By Chen Nan ( China Daily ) Updated: 2017-10-14 10:50:52

The 10th China Gold Record Awards have been launched in Beijing to honor artists in 20 categories, including Chinese folk music, traditional Chinese operas, instrumental music, pop music and music recording.

China's highest music industry awards, they were introduced in 1989 by the State Administration of Press, Publication, Radio, Film and Television and organized by China Record Corporation, the oldest and largest record company in China, which was founded in May 1949.

The ceremony of the Tenth China Gold Record Awards will be held in Kunming, Yunnan province, at the end of the year.

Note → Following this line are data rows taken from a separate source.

Fixpoint Encode (src : list byte) : list ascii :=
  match src with
  | [] => []
  | [x] =>
      let '(x7, x6, x5, x4, x3, x2, x1, x0) := bits x in
      [enc (x7, x6, x5, x4, x3, x2); enc (x1, x0, false, false, false, false);
       StdPadding; StdPadding]
  | [x; y] =>
      let '(x7, x6, x5, x4, x3, x2, x1, x0) := bits x in
      let '(y7, y6, y5, y4, y3, y2, y1, y0) := bits y in
      [enc (x7, x6, x5, x4, x3, x2); enc (x1, x0, y7, y6, y5, y4);
       enc (y3, y2, y1, y0, false, false); StdPadding]
  | x :: y :: z :: rest =>
      let '(x7, x6, x5, x4, x3, x2, x1, x0) := bits x in
      let '(y7, y6, y5, y4, y3, y2, y1, y0) := bits y in
      let '(z7, z6, z5, z4, z3, z2, z1, z0) := bits z in
      enc (x7, x6, x5, x4, x3, x2) :: enc (x1, x0, y7, y6, y5, y4)
      :: enc (y3, y2, y1, y0, z7, z6) :: enc (z5, z4, z3, z2, z1, z0)
      :: Encode rest
  end.

Definition EncodeToString (src : list byte) : string :=
  string_of_list_ascii (Encode src).

End base64.

(** ** The third-party libraries

    [golang-jwt/jwt/v5] with [crypto/rsa], [golang.org/x/crypto/bcrypt] and
    [golang.org/x/oauth2] are not part of the repository: the code is
    embedded over this interface, and the properties that need more than
    the interface say which law of the library they rely on. *)

(** The signing methods golang-jwt registers, by their concrete Go type
    and hash size.  [SigningMethodRSAPSS] embeds [*SigningMethodRSA] but is
    a type of its own, so a type assertion to [*SigningMethodRSA] fails for
    it. *)
Inductive HashBits := SHA256 | SHA384 | SHA512.

Inductive SigningMethod :=
| SigningMethodRSA (h : HashBits)
| SigningMethodRSAPSS (h : HashBits)
| SigningMethodHMAC (h : HashBits)
| SigningMethodECDSA (h : HashBits)
| SigningMethodEd25519
| SigningMethodNone.

Definition SigningMethodRS256 := SigningMethodRSA SHA256.

(** [jwt.Claims] of this service: the custom fields and the embedded
    [jwt.RegisteredClaims] fields that are set or validated.  [pkg/jwt] is
    present in a revision without [Role]; [auth.Service.GenerateTokens]
    passes [user.Role] and [middleware.AuthMiddleware] reads [claims.Role],
    so the field is kept. *)
Record Claims := {
  UserID : UUID;
  Email : string;
  Name : string;
  Role : string;
  Issuer : string;
  IssuedAt : option Time;
  ExpiresAt : option Time;
  NotBefore : option Time
}.

(** What a signature covers: the encoded header and claims. *)
Definition SigningString := (SigningMethod * Claims)%type.

Class Libraries := {
  (* crypto/rsa *)
  PrivateKey : Type;
  PublicKey : Type;
  Public : PrivateKey -> PublicKey;
  (* jwt.SigningMethod: Sign and Verify *)
  Signature : Type;
  Sign : SigningMethod -> PrivateKey -> SigningString -> option Signature;
  Verify : SigningMethod -> PublicKey -> SigningString -> Signature -> bool;
  (* bcrypt: the salt is drawn inside GenerateFromPassword *)
  GenerateFromPassword : list byte -> string -> Z -> option string;
  CompareHashAndPassword : string -> string -> bool;
  (* oauth2.Config.AuthCodeURL *)
  AuthCodeURL : string -> string;
  (* encoding/pem: EncodeToMemory of a block of a type and bytes, and
     Decode, the bytes of the first block *)
  pem_EncodeToMemory : string -> string -> string;
  pem_Decode : string -> option string;
  (* crypto/x509, on the bytes of a block; a key that parses and is of
     another kind than RSA is [Some None] *)
  MarshalPKCS1PublicKey : PublicKey -> string;
  ParsePKCS1PublicKey : string -> option PublicKey;
  ParsePKIXPublicKey : string -> option (option PublicKey);
  ParseCertificate : string -> option (option PublicKey)
}.

(** ** package jwt (pkg/jwt) *)
Module jwt.
Section WithLibraries.
Context {L : Libraries}.

(** A token in compact serialization, seen as its three parts. *)
Record Token := {
  Method : SigningMethod;
  Claims_ : Claims;
  Signature_ : Signature
}.

(** [jwt.TimePrecision]: the precision of a [NumericDate], one second
    unless a program sets it; this one does not. *)
Definition TimePrecision : Duration := time.Second.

Besides the final ceremony, forums and retrospective photo exhibitions covering China's 100-year recording history will be held in Kunming to showcase the legacy of the China Gold Record Awards and the country's music industry.

"The awards have witnessed the changes and development of China's music industry, from the boom during the 1990s to the dramatic changes brought by the internet," says Xu Peidong, a veteran composer and the vice-president of Chinese Musicians' Association. "The China Gold Record Awards are more than music awards; they indicate the current trends in the music industry."

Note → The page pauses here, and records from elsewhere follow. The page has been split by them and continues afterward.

(** * Deployment gatekeeper (scripts/predeploy.py, scripts/common.py)

    A shallow embedding of the pre-deploy check of the CI scripts:
    deploy-note derivation, human/bot commit classification, the
    deploy-required and safe-to-deploy decisions and the entry point.

    Python [str] values are sequences of Unicode code points; they are
    modelled as lists of code points ([N]).  Calls that can raise return a
    [Result]; printing, remote reads and the CI output channels are
    recorded in a trace (a writer monad). *)

From Stdlib Require Import String Ascii List NArith Bool Arith Lia.
Import ListNotations.

Set Implicit Arguments.

(** ** Python strings *)

Module Str.

Definition pystr := list N.

(** An ASCII literal as a Python string. *)
Definition py (s : string) : pystr :=
  map N_of_ascii (list_ascii_of_string s).

Definition LF : N := 10.
Definition CR : N := 13.
Definition BACKSLASH : N := 92.
Definition SQUOTE : N := 39.
Definition DQUOTE : N := 34.

(** [a == b] *)
Fixpoint eqb (a b : pystr) : bool :=
  match a, b with
  | [], [] => true
  | x :: a', y :: b' => (x =? y)%N && eqb a' b'
  | _, _ => false
  end.

(** [s.startswith(p)] *)
Fixpoint startswith (s p : pystr) : bool :=
  match p, s with
  | [], _ => true
  | _ :: _, [] => false
  | a :: p', b :: s' => (a =? b)%N && startswith s' p'
  end.

(** [s.endswith(p)]: [p] is compared with the last [len(p)] characters. *)
Definition endswith (s p : pystr) : bool :=
  (length p <=? length s) && eqb (skipn (length s - length p) s) p.

(** [x in t] for a tuple of strings. *)
Definition contains (t : list pystr) (x : pystr) : bool :=
  existsb (eqb x) t.

(** The first occurrence of a non-empty [sep] in [s]: the text before it
    and the text after it. *)
Fixpoint find_sep (sep s : pystr) : option (pystr * pystr) :=
  if startswith s sep then Some ([], skipn (length sep) s)
  else match s with
       | [] => None
       | c :: rest =>
           match find_sep sep rest with
           | Some (before, after) => Some (c :: before, after)
           | None => None
           end
       end.

(** [s.split(sep, 1)] for a non-empty separator. *)
Definition split1 (sep s : pystr) : list pystr :=
  match find_sep sep s with
  | Some (before, after) => [before; after]
  | None => [s]
  end.

(** [s.rsplit(sep, 1)[-1]] for a one-character separator: the text after
    the last occurrence, or all of [s]. *)
Fixpoint rsplit1_last (sep : N) (s : pystr) : pystr :=
  match s with
  | [] => []
  | c :: rest =>
      if existsb (N.eqb sep) rest then rsplit1_last sep rest
      else if (c =? sep)%N then rest else s
  end.

(** The line boundaries of [str.splitlines]: LF, CR, VT, FF, FS, GS, RS,
    NEL, LINE SEPARATOR and PARAGRAPH SEPARATOR (CR LF counts once). *)
Definition is_linebreak (c : N) : bool :=
  ((c =? 10) || (c =? 13) || (c =? 11) || (c =? 12) || (c =? 28)
   || (c =? 29) || (c =? 30) || (c =? 133) || (c =? 8232) || (c =? 8233))%N.

(** [s.splitlines()], scanning left to right; [line] is the current line
    and [after_cr] says that the previous character was a CR, so that a LF
    now belongs to the same boundary. *)
Fixpoint splitlines_from (after_cr : bool) (line s : pystr) : list pystr :=
  match s with
  | [] => match line with [] => [] | _ => [line] end
  | c :: rest =>
      if after_cr && (c =? LF)%N then splitlines_from false [] rest
      else if is_linebreak c then line :: splitlines_from (c =? CR)%N [] rest
      else splitlines_from false (line ++ [c]) rest
  end.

They recognize not just established musicians but also promote new talent, he adds.

Since they were launched, more than 700 Chinese musicians from the Chinese mainland, Hong Kong and Taiwan have won a China Gold Record Award, including pop singer-songwriter Liu Huan, Chinese tenor Li Shuangjiang and Chinese pianist and educator Liu Shikun.

Xu, 63, won an award for the Best Instrumental Composition in the second China Gold Record Awards in 1992.

Chinese pianist and educator Bao Huiqiao, now 77, also received a special instrumentalist award in 1992.

"I regard the award as a landmark in my career. Before I was given the award, I experienced the darkest days in my life. I broke my right hand and I thought I would never play piano again. The award gave me a big encouragement and I am grateful," says the pianist in Beijing.

The pianist has been credited with popularizing piano education having taught more than 1,000 children. But she still holds recitals, which focus on promoting pieces for piano written by Chinese composers.

According to the committee of the China Gold Record Awards, efforts have been made to award the artists of traditional Chinese operas since the awards were launched.

Peking Opera masters, including Mei Lanfang, Ma Lianliang and Cheng Yanqiu, have won awards.

"The decline of traditional Chinese operas is apparent. But despite of the struggles, we keep the ancient art form alive and the award is a big recognition for us," says Peking Opera singer, Li Weikang, 70, who won an award in 1989.